We’re a team of MESAAS students, from undergraduate to PhD. Our research crosses a variety of disciplines in the humanities and social sciences and our interests include a broad range of geographical and historical foci.
Max Shmookler is our Managing Editor. Max is a doctoral student working on contemporary Sudanese literature and the place of Arabic as a language of poetry and thought in the modern Middle East. His first collection of translations (with Najlaa Othman) was published online by Words Without Borders in December, 2013. He is the co-editor of “The Book of Khartoum,” which is forthcoming from Comma Press (2015).
Gauri Wagle is a Masters student whose interests include everyday religiousity, political theory, and anthropology. Gauri completed her undergraduate degree at Johns Hopkins University.

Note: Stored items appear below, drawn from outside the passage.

Lemma double_add_neg_int (z : Z) :
  in_int z = true -> z <> 0 ->
  Double.add (int_to_double z) (Double.neg (int_to_double z)) = S754_zero false.
Proof.
  intros Hz Hnz. apply in_int_bounds in Hz. unfold INT_MIN, INT_MAX in Hz.
  destruct z as [|m|m]; [done| |].
  - rewrite int_to_double_pos by lia. apply double_add_neg_finite.
  - rewrite int_to_double_neg by lia. apply double_add_neg_finite.
Qed.

End Arithmetic.

(** ** Term::cal *)

Section TermCal.

(** With enough iterations allowed, the loop squares [x] once for every
    counter value from [i] up to [e]. *)
Lemma cal_loop_squares (n : nat) :
  forall (i e : Z) (x : double),
    e - i <= Z.of_nat n ->
    cal_loop n i e x = Nat.iter (Z.to_nat (e - i)) square x.
Proof.
  induction n as [|n IH]; intros i e x Hn.
  - replace (Z.to_nat (e - i)) with 0%nat by lia. done.
  - simpl cal_loop. destruct (Z.ltb_spec i e) as [Hlt|Hge].
    + rewrite IH by lia.
      replace (Z.to_nat (e - i)) with (S (Z.to_nat (e - (i + 1)))) by lia.
      by rewrite Nat.iter_succ_r.
    + replace (Z.to_nat (e - i)) with 0%nat by lia. done.
Qed.

Lemma dpow_pow2 (n : nat) :
  forall x : double,
    dpow x (Z.to_pos (2 ^ Z.of_nat n)) = Nat.iter n square x.
Proof.
  induction n as [|n IH]; intros x.
  - done.
  - rewrite Nat2Z.inj_succ, Z.pow_succ_r by lia.
    assert (Hpos : 0 < 2 ^ Z.of_nat n) by (apply Z.pow_pos_nonneg; lia).
    destruct (2 ^ Z.of_nat n) as [|p|p] eqn:Hp; try lia.
    change (Z.to_pos (2 * Zpos p)) with (xO p).
    unfold dpow. simpl Pos.iter_op.
    change (Pos.iter_op Double.mul p (Double.mul x x)) with (dpow (square x) (Z.to_pos (Zpos p))).
    rewrite IH. by rewrite Nat.iter_succ_r.
Qed.

(** Binary exponentiation is the power when the multiplication is exact. *)
Lemma iter_op_mul_exact (n : positive) :
  forall x : Z, Pos.iter_op Z.mul n x = x ^ Zpos n.
Proof.
  induction n as [n IH|n IH|]; intros x; simpl Pos.iter_op.
  - rewrite IH. change (Zpos n~1) with (2 * Zpos n + 1).
    rewrite Z.pow_add_r, Z.pow_mul_r, Z.pow_1_r, Z.pow_2_r by lia. lia.
  - rewrite IH. change (Zpos n~0) with (2 * Zpos n).
    by rewrite Z.pow_mul_r, Z.pow_2_r by lia.
  - by rewrite Z.pow_1_r.
Qed.

End TermCal.
(** The body of the loop of [Init] from [totalCPU] up to the
    construction of [stats], for a host [hs] whose parent has the name
    [cluster]. It follows [hs.Summary.Hardware], [hs.Config] and
    [hs.Hardware], in this order: [None] is the panic on the first of
    them that is nil. *)
Definition host_stats (cluster : string) (hs : mo.HostSystem) : option hostStat :=
  hw ← types.Hardware (mo.Summary hs);
  let qs := types.QuickStats (mo.Summary hs) in
  let totalCPU := mul64 (int64 (types.CpuMhz hw)) (int64 (types.NumCpuCores hw)) in
  let freeCPU := sub64 (int64 totalCPU) (int64 (types.OverallCpuUsage qs)) in
  let freeMemory :=
    sub64 (int64 (types.MemorySize hw))
          (mul64 (mul64 (int64 (types.OverallMemoryUsage qs)) 1024) 1024) in
  config ← mo.Config hs;
  hardware ← mo.Hardware hs;
  Some
  {| Cluster := cluster;
     Host := types.Name (types.Config (mo.Summary hs));
     Build := types.Build (types.Product config);
     Version := types.Version (types.Product config);
     Model := types.Model (types.SystemInfo hardware);
     Vendor := types.Vendor (types.SystemInfo hardware);
     TotalCPU := totalCPU;
     FreeCPU := freeCPU;
     NumCpuPkgs := types.NumCpuPkgs hw;
     NumCpuCores := types.NumCpuCores hw;
     NumCpuThreads := types.NumCpuThreads hw;
     CpuModel := types.CpuModel hw;
     MemorySize := types.OverallMemoryUsage qs;
     OverallMemoryUsage := types.MemorySize hw;
     FreeMemory := freeMemory |}.

(** ** Endpoint jobs and sessions *)

(** [*govmomi.Client]: an open session, named by the URL it was opened
    with. *)
Record Client := { client_url : string }.

(** [Data] and [Worker] are exported fields like the first three: the
    decoder fills them in when the configuration file names them. *)
Record VCenter := {
  Hostname : string;
  Username : string;
  Password : string;
  client : option Client;   (* nil until [Connect] succeeds *)
  Data : list (list string);
  Worker : Z;
}.

(** [VCenters] is a slice of pointers: the decoder makes an object for
    each element of the configuration file but [null], for which it
    leaves nil. *)
Record Configuration := {
  Outpath : string;
  VCenters : list (option VCenter);  (* []*VCenter, by position *)
}.

Definition set_client (c : option Client) (v : VCenter) : VCenter :=
  {| Hostname := Hostname v; Username := Username v; Password := Password v;
     client := c; Data := Data v; Worker := Worker v |}.
Definition set_Data (d : list (list string)) (v : VCenter) : VCenter :=
  {| Hostname := Hostname v; Username := Username v; Password := Password v;
     client := client v; Data := d; Worker := Worker v |}.
Definition set_Worker (w : Z) (v : VCenter) : VCenter :=
  {| Hostname := Hostname v; Username := Username v; Password := Password v;
     client := client v; Data := Data v; Worker := w |}.

(** What the libraries and the remote endpoint answer to the calls made
    for one [VCenter]. *)
Record Endpoint := {
  url_Parse : option error;
  NewClient : option error;
  CreateContainerView : option error;
  Retrieve : result (list mo.HostSystem);
  RetrieveOne : types.ManagedObjectReference -> result string;
  Logout : option error;
}.

(** What the process does that can be observed from outside. *)
Inductive event :=
| Stdout (line : string)           (* fmt.Println *)
| LogoutCall (c : Client)          (* client.Logout *)
| LogFatal (msg : error).          (* log.Fatal, followed by os.Exit(1) *)

Definition worker_says (v : VCenter) (rest : list string) : event :=
  Stdout (Println ("Worker" :: FormatInt (Worker v) :: rest)).

Definition Connect (e : Endpoint) (v : VCenter)
  : VCenter * list event * option error :=
  let hello := worker_says v [": Connecting to vcenter:"; Hostname v] in
  let u := "https://" +:+ Username v +:+ ":" +:+ Password v +:+ "@"
             +:+ Hostname v +:+ "/sdk" in
  match url_Parse e with
  | Some err =>
      (v, [hello;
           worker_says v [": Could not parse vcenter url:"; Hostname v];
           Stdout (Println ["Error:"; err])], Some err)
  | None =>
      match NewClient e with
      | Some err =>
          (v, [hello;
               worker_says v [": Could not connect to vcenter:"; Hostname v];
               Stdout (Println ["Error:"; err])], Some err)
      | None => (set_client (Some {| client_url := u |}) v, [hello], None)
      end
  end.

Definition Disconnect (e : Endpoint) (v : VCenter) : list event * option error :=
  match client v with
  | Some c =>
      match Logout e with
      | Some err =>
          ([LogoutCall c;
            worker_says v [": Could not disconnect properly from vcenter:";
                           Hostname v; err]], Some err)
      | None => ([LogoutCall c], None)
      end
  | None => ([], None)
  end.

(** The loop of [Init] over the hosts: the rows are appended to [Data] one
    by one. The loop ends the process at the first host whose [Parent] is
    nil (a panic, before the lookup), whose cluster lookup fails
    ([log.Fatal]), or one of whose other pointers is nil (a panic, after
    the lookup). *)
Fixpoint Init_hosts (e : Endpoint) (hss : list mo.HostSystem) (v : VCenter)
  : VCenter * list event * outcome (option error) :=
  match hss with
  | [] => (v, [], Return None)
  | hs :: rest =>
      match mo.Parent hs with
      | None => (v, [], Panic)                      (* *hs.Parent *)
      | Some parent =>
          match RetrieveOne e parent with
          | Err err => (v, [LogFatal err], Exit 1)
          | Ok cluster =>
              match host_stats cluster hs with
              | None => (v, [], Panic)
              | Some stats =>
                  Init_hosts e rest (set_Data (Data v ++ [Slice stats]) v)
              end
          end
      end
  end.

(** [Init]; the [config] argument of the source is not used by it. *)
Definition Init (e : Endpoint) (v : VCenter)
  : VCenter * list event * outcome (option error) :=
  let hello := worker_says v [": Collecting data"] in
  match client v with
  | None => (v, [hello], Panic)            (* client.Client on a nil pointer *)
  | Some _ =>
      match CreateContainerView e with
      | Some err => (v, [hello; LogFatal err], Exit 1)
      | None =>
          match Retrieve e with
          | Err err => (v, [hello; LogFatal err], Exit 1)
          | Ok hss =>
              let '(v', evs, out) := Init_hosts e hss v in
              (v', hello :: evs, out)
          end
      end
  end.

(** ** The sink *)

(** The destination file, as the bytes it holds. *)
Definition file := list Byte.byte.

(** The bytes of the records [rows], as the writer puts them one after
    the other into its buffer. *)
Definition csv_bytes (rows : list (list string)) : list Byte.byte :=
  rows ≫= csv_Write.

(** A failure of the file system at one call. Either the file cannot be
    opened. Or the file accepts [n] more bytes and then fails: the
    records go through the buffer of the writer, so the bytes that reach
    the file may end inside a record; [seen] is the error when the
    failure comes up in a [Write] of the loop, which has flushed the
    full buffer, and [None] when it comes up only in the deferred
    [Flush], whose result is dropped. Which of the two happens depends
    on the size of the buffer, which is not modelled. *)
Inductive fault :=
| OpenFails (err : error)
| WriteFails (n : nat) (seen : option error).

(** The bytes a call that writes [out] adds to the file. *)
Definition accepted (ft : option fault) (out : list Byte.byte) : list Byte.byte :=
  match ft with
  | Some (OpenFails _) => []
  | Some (WriteFails n _) => take n out
  | None => out
  end.
(** * Free Block Engine: the block graph store, its link reconciler, its
      serializer and the connector geometry, embedded from the JavaScript
      sources (class [Block], class [BlockEngine], and
      [BlockRenderer.getConnectionPoint]).

    Conventions of the embedding.
    - A JavaScript [Map] is an insertion-ordered association list
      ([JsMap.t]): [set] on a present key replaces the value in place, [set]
      on an absent key appends, [delete] removes the entry.
    - JavaScript numbers are exact rationals ([Q]).  Rounding error, NaN and
      the infinities are outside the model; a division appears as [Qdiv] and
      every statement that goes through one assumes or establishes that the
      divisor is not zero.
    - [new Date().toISOString()], [Date.now()] and [Math.random()] are reads
      of the host: the engine state counts the reads ([clock]) and a [Host]
      gives the value of each one.
    - [emit] is recorded as a log of published events ([published]); the
      listeners themselves are not part of the model.
    - A method that mutates a block through a reference obtained from
      [this.blocks] is an update of the entry stored under that key
      ([on_block]); two keys never hold the same object. *)

From Stdlib Require Import List String Bool Arith ZArith QArith Qround Qabs Lia Lqa.
Import ListNotations.

Local Open Scope string_scope.

(* ------------------------------------------------------------------ *)
(** ** Insertion-ordered maps with string keys *)

Module JsMap.

Definition t (V : Type) : Type := list (string * V).

Definition empty {V} : t V := [].

Fixpoint get {V} (k : string) (m : t V) : option V :=
  match m with
  | [] => None
  | (k', v) :: m' => if String.eqb k k' then Some v else get k m'
  end.

Definition has {V} (k : string) (m : t V) : bool :=
  match get k m with Some _ => true | None => false end.

Fixpoint set {V} (k : string) (v : V) (m : t V) : t V :=
  match m with
  | [] => [(k, v)]
  | (k', v') :: m' =>
      if String.eqb k k' then (k', v) :: m' else (k', v') :: set k v m'
  end.
(** Each iteration of the write loop moves a prefix of what is left. *)
Lemma __write_loop_any fuel buf off data hints :
  0 <= off < blen buf ->
  (Z.to_nat (blen buf - off) + length hints < fuel)%nat ->
  exists r k hints',
    __write_loop fuel buf off None (Stream data hints)
      = Ret (r, Stream (data ++ ztake k (zdrop off buf)) hints')
    /\ (r = i32 (blen buf) /\ k = blen buf - off \/ r = -1 /\ 0 <= k < blen buf - off).
Proof.
  revert off data hints.
  induction fuel as [|fuel IH]; intros off data hints Hoff Hf; [lia|].
  cbn [__write_loop sys_write stream_fd st_hints st_data].
  destruct hints as [|[h|e] hs].
  - case_match; tests; [blia|].
    eexists _, (blen buf - off), []. split; [by rewrite ztake_all by blia|]. auto.
  - set (k := clip h (blen (zdrop off buf))).
    assert (1 <= k <= blen buf - off) by (unfold k, clip; blia).
    case_match; tests.
    + destruct (IH (off + k) (data ++ ztake k (zdrop off buf)) hs) as (r & j & h' & -> & Hr);
        [lia|simpl in Hf; lia|].
      eexists r, (k + j), h'. split; [|destruct Hr as [[-> ->]|[-> ?]]; [left|right]; split; lia].
      rewrite <- app_assoc, <- zdrop_zdrop, <- ztake_add by lia. done.
    + eexists _, k, hs. split; [done|]. left; split; [done|lia].
  - eexists (-1), 0, hs. rewrite ztake_0, app_nil_r. split; [done|]. right; lia.
Qed.

(** Whatever the kernel does, [_write] on a file returns, what it added to
    the file is a prefix of the buffer, and it returns the buffer's length
    exactly when it added all of it; otherwise it returns -1. *)
Theorem _write_any buf data hints :
  0 < blen buf < 2 ^ 31 ->
  exists r k hints',
    _write buf (Stream data hints) = Ret (r, Stream (data ++ ztake k buf) hints')
    /\ (r = blen buf /\ k = blen buf \/ r = -1 /\ 0 <= k < blen buf).
Proof.
  intros Hc. unfold _write, __write. case_match; tests; [lia|].
  destruct (__write_loop_any (io_fuel (blen buf) (Stream data hints)) buf 0 data hints)
    as (r & k & h' & E & Hr); [lia|unfold io_fuel; simpl; lia|].
  rewrite i32_small, Z.sub_0_r, zdrop_0 in * by lia. eauto 10.
Qed.

Lemma _write_any_witness :
  exists r k hints',
    _write [Byte.x01; Byte.x02; Byte.x03] (Stream [] [HShort 1; HErr EINTR])
      = Ret (r, Stream ([] ++ ztake k [Byte.x01; Byte.x02; Byte.x03]) hints')
    /\ (r = 3 /\ k = 3 \/ r = -1 /\ 0 <= k < 3).
Proof. apply (_write_any [Byte.x01; Byte.x02; Byte.x03]); split; reflexivity. Defined.

(** Whatever the descriptor and the peer check, [__read] returns the count, 0
    or -1. *)
Lemma __read_loop_values {S} `{Fd S} fuel count off buf ok (fd : S) r b fd' :
  __read_loop fuel count off buf ok fd = Ret (r, b, fd') -> r = i32 count \/ r = 0 \/ r = -1.
Proof.
  revert off buf fd. induction fuel as [|fuel IH]; intros off buf fd; simpl; [done|].
  destruct (sys_read (count - off) fd) as [[[|x bs]|e] fd1]; [by intros [= <- _ _]; auto| |].
  - case_match; [by apply IH|]. intros [= <- _ _]; auto.
  - destruct ok as [ok|]; repeat case_match; try (by apply IH); intros [= <- _ _]; auto.
Qed.

(** Whatever the descriptor, the kernel and the peer check do, a [__read]
    that returns hands back the requested count, 0 or -1, never a short count:
    the callers' tests against the requested size catch every failure. *)
Theorem __read_values {S} `{Fd S} count ok (fd : S) r b fd' :
  __read count ok fd = Ret (r, b, fd') -> r = i32 count \/ r = 0 \/ r = -1.
Proof. unfold __read. case_match; [done|]. apply __read_loop_values. Qed.

(** * What the dump file promises to its users

    The layers above write the dump as a sequence of records and read it back
    with the same sequence of counts.  A channel is a pair of operations under
    which each record written occupies [dc_enc data] in the file, and reading
    [length data] bytes at that place returns [data].  [dc_writer f c]: [f] is
    open for writing and holds the bytes [c]; [dc_reader f c]: [f] is open for
    reading with the bytes [c] ahead.  Records are shorter than 1 GiB (memcr's
    are at most a little over [MAX_VM_REGION_SIZE], 1 MiB). *)
Class DumpChannel {F : Type} (rd : Z -> F -> run (Z * bytes * F)) (wr : bytes -> F -> run (Z * F)) := {
  dc_enc : bytes -> bytes;
  dc_writer : F -> bytes -> Prop;
  dc_reader : F -> bytes -> Prop;
  dc_write f c data :
    dc_writer f c -> 0 < blen data < 2 ^ 30 ->
    exists f', wr data f = Ret (blen data, f') /\ dc_writer f' (c ++ dc_enc data);
  dc_read f c data :
    dc_reader f (dc_enc data ++ c) -> 0 < blen data < 2 ^ 30 ->
    exists f', rd (blen data) f = Ret (blen data, data, f') /\ dc_reader f' c;
  dc_eof f n :
    dc_reader f [] -> 0 < n ->
    exists f', rd n f = Ret (0, [], f') /\ dc_reader f' [];
}.
Arguments dc_enc {F} rd wr {_} _.
Arguments dc_writer {F} rd wr {_} _ _.
Arguments dc_reader {F} rd wr {_} _ _.

(** memcr's own file operations, with no library preloaded, are a channel that
    stores the records as they are. *)
#[export] Instance plain_channel : DumpChannel (dump_read (S := stream) None) (dump_write None).
Proof.
  refine {|
    dc_enc := fun data => data;
    dc_writer := fun f c => st_data f = c /\ Forall wr_benign (st_hints f);
    dc_reader := fun f c => st_data f = c /\ Forall rd_benign (st_hints f);
  |}.
  - intros [d h] c data [E Hb] Hl. simpl in *; subst d.
    destruct (_write_full data c h) as (h' & Hw & Hh); [lia|done|].
    eexists; split; [exact Hw|]. by split.
  - intros [d h] c data [E Hb] Hl. simpl in *; subst d.
    destruct (_read_full (blen data) (data ++ c) h) as (h' & Hr & Hh); [lia|blia|done|].
    rewrite ztake_app_exact, zdrop_app_exact in Hr by done.
    eexists; split; [exact Hr|]. by split.
  - intros [d h] n [E Hb] Hl. simpl in *; subst d.
    destruct (_read_truncated n [] h) as (h' & Hr & Hh); [done|by rewrite blen_nil|done|].
    eexists; split; [exact Hr|]. by split.
Defined.
(** Whichever algorithm is selected, the data of a region written with
    [compress_write] is read back unchanged by [compress_read] from the place
    of the dump where it was written, and the file position ends right after
    it. *)
Theorem compress_roundtrip a data f c :
  bounds_fit -> 0 < blen data <= max_data_size -> dc_writer rd wr f c ->
  exists f' img,
    compress_write lz4 zstd max_data_size wr a data f = Ret (blen data, f')
    /\ dc_writer rd wr f' (c ++ img)
    /\ forall g rest buf, dc_reader rd wr g (img ++ rest) -> blen buf = blen data ->
       exists g', compress_read lz4 zstd max_data_size rd a buf (blen data) g
           = Ret (blen data, data, g') /\ dc_reader rd wr g' rest.
Proof.
  intros Hfit Hd Hf. destruct (compress_write_stored a data f c) as (f' & E & Hf'); [done..|].
  exists f', (stored a data). split_and!; [done..|]. intros g rest buf Hg Hb.
  destruct (compress_read_stored a data g rest buf) as (g' & E' & Hg'); [done..|].
  rewrite overlay_all in E' by lia. eauto.
Qed.
End Roundtrip.

(** Whatever the dump holds, [lz4_read] and [zstd_read] hand the caller's
    descriptor a compressed block only if its announced size fits the buffer
    they read it into; a larger one makes them return -1 with the destination
    untouched. *)
Theorem compressed_block_fits lz4 zstd max {F} (rd : Z -> F -> run (Z * bytes * F))
    a bound dst len fd n b fd1 :
  (a = Lz4 /\ bound = MAX_DATA_SIZE_LZ4 lz4 max \/ a = Zstd /\ bound = MAX_DATA_SIZE_ZSTD zstd max) ->
  rd 4 fd = Ret (n, b, fd1) ->
  bound < le_combine b ->
  compress_read lz4 zstd max rd a dst len fd = Ret (-1, dst, fd1).
Proof.
  intros [[-> ->]|[-> ->]] Hrd Hb; cbn [compress_read]; unfold lz4_read, zstd_read;
    rewrite Hrd; cbn [rbind]; case_match; try done; case_match; tests; done || lia.
Qed.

Rosa Klein-Baer is a Masters student with a BA in Anthropology from the University of California, Davis. Rosa completed much of her coursework while living and studying abroad in Cairo. She is interested in the role of scientific discourse and authority in legitimizing political and development-oriented international interventions in the Middle East.
William Roberts is an undergraduate at the School of General Studies. His interests include historical sociology, science and technology studies, and postcolonial theory.
Matthew Ghazarian is a doctoral student whose research focuses on the late 19th and early 20th century in the Russian-Ottoman borderlands. He raises questions about political economy and roles of violence during national liberation struggles. In Columbia’s Institute of Religion, Culture, and Public Life, Matthew also works on the Shared Sacred Spaces Project, studying the ways different religious groups in former Ottoman lands shared churches, mosques, and other holy places. He holds an A.B. in Government from Harvard University and spent three years living in Turkey and Armenia before coming to Columbia.
Sayori Ghoshal is a doctoral student with an M.Phil from the Centre for Studies in Social Sciences, Calcutta. She is working on Islam in modern South Asia. She is interested in political economy and development debates in the Global South; as well as, questions of history, memory and belonging.